Collected data entries
(** Rounding [mx * 2^ex], a number of at most [2^(c + 52)]: the result is
    zero or a finite double [m2 * 2^e2] with [e2 <= c], off by at most two
    units of its last place. *)
Lemma binary_round_aux_error sx mx ex lx c :
  0 <= mx -> ex <= c -> -1074 <= c <= 970 -> mx <= 2 ^ (c + 52 - ex) ->
  exists m2 e2,
    binary_round_aux Validator.prec Validator.emax sx mx ex lx
    = match m2 with
      | Z.pos m => S754_finite sx m e2
      | _ => S754_zero sx
      end
    /\ 0 <= m2 /\ ex <= e2 <= c
    /\ Z.abs (m2 * 2 ^ (e2 - ex) - mx) <= 2 * 2 ^ (e2 - ex).
Proof.
  intros Hmx Hex Hc Hle. unfold binary_round_aux.
  destruct (shr_fexp_div mx ex lx Hmx) as [He1 Hm1].
  destruct (shr_fexp Validator.prec Validator.emax mx ex lx) as [mrs1 e1].
  cbn [fst snd] in He1, Hm1.
  set (m1 := shr_m mrs1) in *.
  set (mr := round_nearest_even m1 (loc_of_shr_record mrs1)).
  pose proof (round_nearest_even_bounds m1 (loc_of_shr_record mrs1)) as Hmr. fold mr in Hmr.
  assert (ex <= e1) as Hex1 by lia.
  set (A := 2 ^ (e1 - ex)) in *.
  assert (0 < A) as HA by (apply Z.pow_pos_nonneg; lia).
  assert (A * m1 <= mx < A * (m1 + 1)) as Hfloor1.
  { rewrite Hm1. split; [apply Z.mul_div_le; lia|].
    replace (A * (mx / A + 1)) with (A * Z.succ (mx / A)) by lia.
    apply Z.mul_succ_div_gt; lia. }
  assert (0 <= m1) as Hm1pos by (rewrite Hm1; apply Z.div_pos; lia).
  assert (2 ^ (c + 52 - ex) * 2 = 2 ^ (c + 53 - ex)) as Hpow1.
  { replace (c + 53 - ex) with (c + 52 - ex + 1) by lia.
    rewrite Z.pow_add_r by lia. lia. }
  assert (Zdigits2 mx <= c + 53 - ex) as Hd1 by (apply Zdigits2_le; lia).
  assert (e1 <= c) as He1c.
  { pose proof (fexp_le (Zdigits2 mx + ex) (c + 53) ltac:(lia) ltac:(lia)). lia. }
  assert (2 ^ (c + 52 - ex) = 2 ^ (c + 52 - e1) * A) as Hsplit.
  { subst A. rewrite <- Z.pow_add_r by lia. f_equal. lia. }
  assert (m1 <= 2 ^ (c + 52 - e1)) as Hm1le by nia.
  assert (2 <= 2 ^ (c + 52 - e1)) as Htwo.
  { change 2 with (2 ^ 1) at 1. apply Z.pow_le_mono_r; lia. }
  assert (2 ^ (c + 52 - e1) * 2 = 2 ^ (c + 53 - e1)) as Hpow2.
  { replace (c + 53 - e1) with (c + 52 - e1 + 1) by lia.
    rewrite Z.pow_add_r by lia. lia. }
  destruct (shr_fexp_div mr e1 loc_Exact ltac:(lia)) as [He2 Hm2].
  destruct (shr_fexp Validator.prec Validator.emax mr e1 loc_Exact) as [mrs2 e2].
  cbn [fst snd] in He2, Hm2.
  set (m2 := shr_m mrs2) in *.
  assert (e1 <= e2) as He12 by lia.
  assert (Zdigits2 mr <= c + 53 - e1) as Hd2 by (apply Zdigits2_le; lia).
  assert (e2 <= c) as He2c.
  { pose proof (fexp_le (Zdigits2 mr + e1) (c + 53) ltac:(lia) ltac:(lia)). lia. }
  set (B := 2 ^ (e2 - e1)) in *.
  assert (0 < B) as HB by (apply Z.pow_pos_nonneg; lia).
  assert (B * m2 <= mr < B * (m2 + 1)) as Hfloor2.
  { rewrite Hm2. split; [apply Z.mul_div_le; lia|].
    replace (B * (mr / B + 1)) with (B * Z.succ (mr / B)) by lia.
    apply Z.mul_succ_div_gt; lia. }
  assert (0 <= m2) as Hm2pos by (rewrite Hm2; apply Z.div_pos; lia).
  assert (2 ^ (e2 - ex) = A * B) as HAB.
  { subst A B. rewrite <- Z.pow_add_r by lia. f_equal. lia. }
  exists m2, e2. split.
  { destruct m2 as [|m|m]; [done| |lia].
    destruct (Z.leb_spec e2 (Validator.emax - Validator.prec)) as [|Hgt]; [done|].
    unfold Validator.emax, Validator.prec in Hgt. lia. }
  split; [done|]. split; [lia|].
  rewrite HAB. apply Z.abs_le. split.
  - assert (A * (B * (m2 + 1)) > A * mr) by nia.
    assert (A * mr >= A * m1) by nia. nia.
  - assert (A * (B * m2) <= A * mr) by nia.
    assert (A * mr <= A * (m1 + 1)) by nia. nia.
Qed.

(** The quotient of two counters, the first at most the second: a double
    [m2 * 2^e2], at most three units of its last place from the quotient
    of the integers. *)
Lemma int_truediv_error (p n : nat) :
  (p <= n)%nat -> (0 < n)%nat ->
  exists m2 e2,
    Validator.int_truediv p n
    = Ok (match m2 with
          | Z.pos m => S754_finite false m e2
          | _ => S754_zero false
          end)
    /\ 0 <= m2 /\ -1074 <= e2 <= -52
    /\ Z.abs (m2 * 2 ^ (e2 + 1200) * Z.of_nat n - Z.of_nat p * 2 ^ 1200)
       <= 3 * Z.of_nat n * 2 ^ (e2 + 1200)
    /\ m2 <= 2 ^ (- e2) + 2.
Proof.
  intros Hle Hn. unfold Validator.int_truediv.
  destruct (Z.of_nat n) as [|b|b] eqn:Hb; try lia.
  destruct (Z.of_nat p) as [|a|a] eqn:Ha; try lia.
  { exists 0, (-52). simpl. repeat split; try lia. }
  assert (Z.pos a <= Z.pos b) as Hab by lia.
  unfold SFdiv, SFdiv_core_binary.
  set (e' := Z.min _ _).
  assert (-1074 <= e' <= -53) as He'.
  { subst e'. unfold fexp, emin, Validator.prec, Validator.emax.
    assert (Zdigits2 (Z.pos a) <= Zdigits2 (Z.pos b)) as Hd.
    { rewrite !Zdigits2_log2. pose proof (Z.log2_le_mono _ _ Hab). lia. }
    lia. }
  replace (Z.sub (Z.sub 0 0) e') with (- e') by lia.
  destruct (- e') as [|t|t] eqn:Ht; try lia.
  rewrite div_eucl_div_mod, Z.shiftl_mul_pow2 by lia.
  set (T := 2 ^ Z.pos t). set (q := Z.pos a * T / Z.pos b).
  assert (0 < T) as HT by (apply Z.pow_pos_nonneg; lia).
  assert (Z.pos b * q <= Z.pos a * T < Z.pos b * (q + 1)) as Hfloor.
  { subst q. split; [apply Z.mul_div_le; lia|].
    replace (Z.pos b * (Z.pos a * T / Z.pos b + 1))
      with (Z.pos b * Z.succ (Z.pos a * T / Z.pos b)) by lia.
    apply Z.mul_succ_div_gt; lia. }
  assert (0 <= q) as Hq by (apply Z.div_pos; lia).
  assert (q <= T) as HqT by (apply Z.div_le_upper_bound; [lia|nia]).
  cbv beta iota zeta. fold T. fold q. cbn [xorb].
  set (lz := new_location _ _).
  destruct (binary_round_aux_error false q e' lz (-52))
    as (m2 & e2 & Hround & Hm2 & He2 & Herr); try lia.
  { replace (-52 + 52 - e') with (Z.pos t) by lia. done. }
  exists m2, e2.
  split.
  { rewrite Hround. by destruct m2. }
  split; [done|]. split; [lia|].
  set (D := 2 ^ (e2 - e')) in *.
  assert (0 < D) as HD by (apply Z.pow_pos_nonneg; lia).
  set (W := 2 ^ (e' + 1200)).
  assert (0 < W) as HW by (apply Z.pow_pos_nonneg; lia).
  assert (2 ^ (e2 + 1200) = D * W) as HU.
  { subst D W. rewrite <- Z.pow_add_r by lia. f_equal. lia. }
  assert (2 ^ 1200 = T * W) as HS.
  { subst T W. rewrite <- Z.pow_add_r by lia. f_equal. lia. }
  assert (T = 2 ^ (- e2) * D) as HTD.
  { subst T D. rewrite <- Z.pow_add_r by lia. f_equal. lia. }
  apply Z.abs_le in Herr. split.
  - rewrite HU, HS. apply Z.abs_le.
    assert (m2 * D * Z.pos b - Z.pos a * T <= 2 * D * Z.pos b) by nia.
    assert (- (2 * D * Z.pos b) - Z.pos b <= m2 * D * Z.pos b - Z.pos a * T) by nia.
    split; nia.
  - assert (m2 * D <= (2 ^ (- e2) + 2) * D) by nia. nia.
Qed.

• _Your goal_
Provide the number of lines above in which the word "most" appears, with no further words.

• _Response to the exercise_
4